▶ _Study material_:
(** X3: the scheme is kept as the first path segment: the [http] and the
    [https] form of the same address have the normal forms ["http/" + t]
    and ["https/" + t] with one and the same [t], and so never the same
    path. *)
Theorem normalize_path_keeps_scheme :
  forall r : string,
    exists t : string,
      normalize_path ("http://" +:+ r) = "http/" +:+ t
      /\ normalize_path ("https://" +:+ r) = "https/" +:+ t
      /\ normalize_path ("http://" +:+ r) <> normalize_path ("https://" +:+ r).
Proof.
  intros r. eexists. split; [apply normalize_path_scheme_http|].
  split; [apply normalize_path_scheme_https|].
  rewrite normalize_path_scheme_http, normalize_path_scheme_https. discriminate.
Qed.

(** X4: where [convert_cover_url_to_path] puts a cover.  The directory is
    the [dirname] of the file.  When the normal form of the URL does not
    begin with a separator the file lies under the [cover] directory of the
    save root; when it does (a URL that began with two separators), the save
    root is dropped and the file path is the normal form itself. *)
Theorem convert_cover_url_to_path_place :
  forall (cfg : Config) (cover_url : string),
    (convert_cover_url_to_path cfg cover_url).1
      = OsPath.dirname (convert_cover_url_to_path cfg cover_url).2
    /\ if PyStr.startswith (normalize_path cover_url) "/"
       then (convert_cover_url_to_path cfg cover_url).2 = normalize_path cover_url
       else String.prefix (OsPath.join (save_path cfg) "cover")
              (convert_cover_url_to_path cfg cover_url).2 = true.
Proof.
  intros cfg cover_url. split; [done|].
  unfold convert_cover_url_to_path. cbn [snd].
  destruct (PyStr.startswith (normalize_path cover_url) "/") eqn:E.
  - unfold OsPath.join at 1. by rewrite E.
  - by apply join_prefix.
Qed.

Example convert_cover_url_to_path_escapes :
  convert_cover_url_to_path sample_cfg "//etc/cron.d/x" = ("/etc/cron.d", "/etc/cron.d/x").
Proof. reflexivity. Qed.

(** ** More on the version comparisons *)

Section VersionsMore.

Implicit Types a b c : list Z.

Lemma list_gtb_irrefl a : list_gtb a a = false.
Proof. induction a as [|x a IH]; [done|]. by rewrite list_gtb_cons_same. Qed.

Lemma list_gtb_asym a b : list_gtb a b = true -> list_gtb b a = false.
Proof.
  revert b. induction a as [|x a IH]; intros [|y b]; simpl; try done.
  destruct (Z.ltb_spec y x), (Z.ltb_spec x y); try lia; try done. apply IH.
Qed.

Lemma list_gtb_trans a b c :
  list_gtb a b = true -> list_gtb b c = true -> list_gtb a c = true.
Proof.
  revert b c. induction a as [|x a IH]; intros [|y b] [|z c]; simpl; try done.
  destruct (Z.ltb_spec y x), (Z.ltb_spec x y), (Z.ltb_spec z y), (Z.ltb_spec y z),
    (Z.ltb_spec z x), (Z.ltb_spec x z); try lia; try done. apply IH.
Qed.

Lemma list_gtb_total a b : list_gtb a b = false -> list_gtb b a = false -> a = b.
Proof.
  revert b. induction a as [|x a IH]; intros [|y b]; simpl; try done.
  destruct (Z.ltb_spec y x), (Z.ltb_spec x y); try lia; try done.
  intros Ha Hb. assert (x = y) as -> by lia. f_equal. by apply IH.
Qed.

Lemma admin_version_newer_inv v l r :
  admin_version_newer v l = Ok r ->
  exists a b, version_tuple v = Ok a /\ version_tuple l = Ok b /\ r = list_gtb a b.
Proof.
  unfold admin_version_newer.
  destruct (version_tuple v) as [a|]; [|done].
  destruct (version_tuple l) as [b|]; [|done].
  intros [= <-]. by exists a, b.
Qed.

Lemma gtb_cons_same (x : ascii) (s t : string) :
  PyStr.gtb (String x s) (String x t) = PyStr.gtb s t.
Proof. cbn [PyStr.gtb]. by rewrite Nat.ltb_irrefl. Qed.

Lemma gtb_append (p s t : string) : PyStr.gtb (p +:+ s) (p +:+ t) = PyStr.gtb s t.
Proof.
  induction p as [|x p IH]; [done|]. by rewrite !append_cons, gtb_cons_same.
Qed.

End VersionsMore.

(** X5: the comparison of line 255 is a strict total order on the versions
    that parse: a version is never newer than itself, of two versions at
    most one is newer than the other, newer-than is transitive, and two
    versions of which neither is newer have the same list of components. *)
Theorem admin_version_newer_strict_order :
  (forall v, admin_version_newer v v <> Ok true)
  /\ (forall v l, admin_version_newer v l = Ok true -> admin_version_newer l v = Ok false)
  /\ (forall u v l,
        admin_version_newer u v = Ok true -> admin_version_newer v l = Ok true ->
        admin_version_newer u l = Ok true)
  /\ (forall v l,
        admin_version_newer v l = Ok false -> admin_version_newer l v = Ok false ->
        version_tuple v = version_tuple l).
Proof.
  repeat split.
  - intros v (a & b & Ha & Hb & Hr)%admin_version_newer_inv.
    rewrite Ha in Hb. injection Hb as <-. by rewrite list_gtb_irrefl in Hr.
  - intros v l (a & b & Ha & Hb & Hr)%admin_version_newer_inv.
    unfold admin_version_newer. rewrite Ha, Hb. f_equal. by apply list_gtb_asym.
  - intros u v l (a & b & Ha & Hb & Hr)%admin_version_newer_inv
                 (b' & c & Hb' & Hc & Hr')%admin_version_newer_inv.
    rewrite Hb in Hb'. injection Hb' as <-.
    unfold admin_version_newer. rewrite Ha, Hc. f_equal. by eapply list_gtb_trans.
  - intros v l (a & b & Ha & Hb & Hr)%admin_version_newer_inv
               (b' & a' & Hb' & Ha' & Hr')%admin_version_newer_inv.
    rewrite Ha in Ha'. injection Ha' as <-. rewrite Hb in Hb'. injection Hb' as <-.
    rewrite Ha, Hb. f_equal. by apply list_gtb_total.
Qed.

Example admin_version_newer_same_components :
  admin_version_newer "2.02.1" "2.2.1" = Ok false
  /\ admin_version_newer "2.2.1" "2.02.1" = Ok false
  /\ version_tuple "2.02.1" = version_tuple "2.2.1".
Proof. repeat split; vm_compute; reflexivity. Qed.

(** X6: the comparison of line 242 is the order of the characters.  Where,
    after any common beginning, the one version goes on with [9] and the
    other with [10], the one with [9] counts as the newer, whatever follows:
    the step from 9 to 10 is never announced, and the step back is. *)
Theorem core_version_newer_nine_ten :
  forall p ra rb : string,
    core_version_newer (p +:+ "9" +:+ ra) (p +:+ "10" +:+ rb) = true
    /\ core_version_newer (p +:+ "10" +:+ rb) (p +:+ "9" +:+ ra) = false.
Proof.
  intros p ra rb. unfold core_version_newer. by rewrite !gtb_append.
Qed.

(** ** More on [download_cover] *)

Section DownloadCoverMore.

Context `{Externals}.
Variable cfg : Config.

Lemma download_file_no_scheme url w :
  is_http url = false -> download_file url w = (w, Ok None).
Proof. intros Hu. by rewrite download_file_eq, Hu. Qed.

(** The fetches of a list and of its URLs with a scheme: the same calls, the
    same exception, the same covers to keep. *)
Lemma pool_map_with_scheme urls w :
  match pool_map download_file urls w with
  | (w1, Ok rs) =>
      exists rs', pool_map download_file (List.filter is_http urls) w = (w1, Ok rs')
                  /\ fetched (List.filter is_http urls) rs' = fetched urls rs
  | (w1, Raise e) => pool_map download_file (List.filter is_http urls) w = (w1, Raise e)
  end.
Proof.
  revert w. induction urls as [|u urls IH]; intros w; cbn [List.filter].
  - cbn [pool_map]. run. by exists [].
  - destruct (is_http u) eqn:Hu.
    + rewrite !pool_map_cons.
      destruct (download_file u w) as [w1 [r|e]] eqn:E0; specialize (IH w1).
      * destruct (pool_map download_file urls w1) as [w2 [rs|e]] eqn:E1.
        -- destruct IH as (rs' & -> & Hf). exists (r :: rs'). split; [done|].
           unfold fetched in *. cbn [zip zip_with omap list_omap fst snd]. by rewrite Hf.
        -- by rewrite IH.
      * destruct (pool_map download_file urls w1) as [w2 [rs|e1]] eqn:E1; cbn [fst].
        -- by destruct IH as (rs' & -> & _).
        -- by rewrite IH.
    + rewrite pool_map_cons, (download_file_no_scheme u w Hu).
      specialize (IH w).
      destruct (pool_map download_file urls w) as [w2 [rs|e]] eqn:E1; [|done].
      destruct IH as (rs' & E2 & Hf). by exists rs'.
Qed.

(** The calls of the fetches. *)
Lemma pool_map_fetch_calls urls w w1 r :
  pool_map download_file urls w = (w1, r) ->
  exists t, w1 = logged w t /\ forallb is_fetch_call t = true.
Proof.
  revert w w1 r. induction urls as [|u urls IH]; intros w w1 r.
  - cbn [pool_map]. run. intros [= <- _]. exists []. by rewrite logged_nil.
  - rewrite pool_map_cons.
    assert (exists t, (download_file u w).1 = logged w t /\ forallb is_fetch_call t = true)
      as (t1 & E1 & F1).
    { rewrite download_file_eq. destruct (is_http u); [by eexists|].
      exists []. by rewrite logged_nil. }
    destruct (download_file u w) as [w2 r2]. cbn [fst] in E1. subst w2.
    destruct (pool_map download_file urls (logged w t1)) as [w3 r3] eqn:E.
    destruct (IH _ _ _ E) as (t2 & -> & F2).
    assert (w1 = logged (logged w t1) t2 -> 
            exists t, w1 = logged w t /\ forallb is_fetch_call t = true) as Hdone.
    { intros ->. exists (t1 ++ t2). rewrite logged_logged. split; [done|].
      by rewrite forallb_app, F1, F2. }
    destruct r2 as [y|e]; [destruct r3 as [ys|e]|]; cbn [fst];
      intros [= <- _]; by apply Hdone.
Qed.

(** A URL that cannot be fetched makes the fetches raise. *)
Lemma pool_map_unreachable urls url e w :
  In url urls -> is_http url = true ->
  (forall t, http t url 60 = Raise e) ->
  exists w1 e1, pool_map download_file urls w = (w1, Raise e1).
Proof.
  intros Hin Hu Hfail. revert w. induction urls as [|u urls IH]; intros w; [done|].
  rewrite pool_map_cons.
  destruct Hin as [->|Hin].
  - rewrite download_file_eq, Hu, Hfail. by eexists _, _.
  - destruct (download_file u w) as [w1 [r|e1]]; [|by eexists _, _].
    destruct (IH Hin w1) as (w2 & e2 & ->). by eexists _, _.
Qed.

End DownloadCoverMore.


Example download_cover_no_scheme :
  @download_cover offline sample_cfg ["cover.png"; "ftp://a.com/x.jpg"; "//a.com/y.jpg"]
    sample_world
  = (logged sample_world [EThreadPool 4; EPoolClose], Ok tt).
Proof. reflexivity. Qed.

(** X8: one cover that cannot be fetched aborts the whole batch.  When the
    request of some URL of the list always raises, [download_cover] raises;
    it has then started the workers, printed and requested (each request
    with the timeout of 60 seconds) and done nothing else: the pool is not
    closed, the disk is not called and is as before, so that the covers
    fetched before the failure are not saved. *)
Theorem download_cover_one_failure_aborts :
  forall (H : Externals) (cfg : Config) (cover_url_list : list string)
         (url : string) (e : exn) (w : World),
    In url cover_url_list ->
    is_http url = true ->
    (forall t, http t url 60 = Raise e) ->
    exists (w' : World) (e' : exn) (t : list event),
      download_cover cfg cover_url_list w = (w', Raise e')
      /\ w' = logged w (EThreadPool 4 :: t)
      /\ forallb is_fetch_call t = true
      /\ fs w' = fs w.
Proof.
  intros H cfg urls url e w Hin Hu Hfail.
  destruct (pool_map_unreachable urls url e (logged w [EThreadPool 4]) Hin Hu Hfail)
    as (w1 & e1 & E).
  destruct (pool_map_fetch_calls _ _ _ _ E) as (t & -> & Ht).
  exists (logged (logged w [EThreadPool 4]) t), e1, t.
  rewrite download_cover_eq, E. by rewrite logged_logged.
Qed.

Lemma download_cover_one_failure_aborts_witness :
  exists (w' : World) (e' : exn) (t : list event),
    @download_cover cover_server sample_cfg two_covers sample_world = (w', Raise e')
    /\ w' = logged sample_world (EThreadPool 4 :: t)
    /\ forallb is_fetch_call t = true
    /\ fs w' = fs sample_world.
Proof.
  apply (download_cover_one_failure_aborts cover_server sample_cfg two_covers
           "http://b.com/y.jpg" ConnectionError sample_world).
  - simpl. tauto.
  - reflexivity.
  - intros t. reflexivity.
Defined.

(** The first cover had been fetched when the second failed; it is lost. *)
Example download_cover_one_failure_run :
  @download_cover cover_server sample_cfg two_covers sample_world
  = (logged sample_world
       [EThreadPool 4;
        EPrint Info "Download: http://a.com/x.jpg"; EGet "http://a.com/x.jpg" 60;
        EPrint Info "Download: http://b.com/y.jpg"; EGet "http://b.com/y.jpg" 60],
     Raise ConnectionError).
Proof. reflexivity. Qed.

(** ** What a run calls *)

Section CallsOnly.

Context `{Externals}.
Variable P : event -> bool.

Lemma calls_only_silent {A} (m : M A) :
  (forall w, exists r, m w = (w, r)) -> calls_only P m.
Proof.
  intros Hm w w' r E. destruct (Hm w) as [r' E']. rewrite E' in E.
  injection E as <- <-. split; [done|]. exists []. by rewrite app_nil_r.
Qed.

Lemma calls_only_ret {A} (a : A) : calls_only P (ret a).
Proof. apply calls_only_silent. by eexists. Qed.

Lemma calls_only_raise {A} e : calls_only P (@raise A e).
Proof. apply calls_only_silent. by eexists. Qed.

Lemma calls_only_lift {A} (x : result A) : calls_only P (lift x).
Proof. apply calls_only_silent. by eexists. Qed.

Lemma calls_only_get_fs : calls_only P get_fs.
Proof. apply calls_only_silent. by eexists. Qed.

▶ _Requirement_:
Pull every line containing "EPrint" out of the records.

▶ _Task output_:
        EPrint Info "Download: http://a.com/x.jpg"; EGet "http://a.com/x.jpg" 60;
        EPrint Info "Download: http://b.com/y.jpg"; EGet "http://b.com/y.jpg" 60],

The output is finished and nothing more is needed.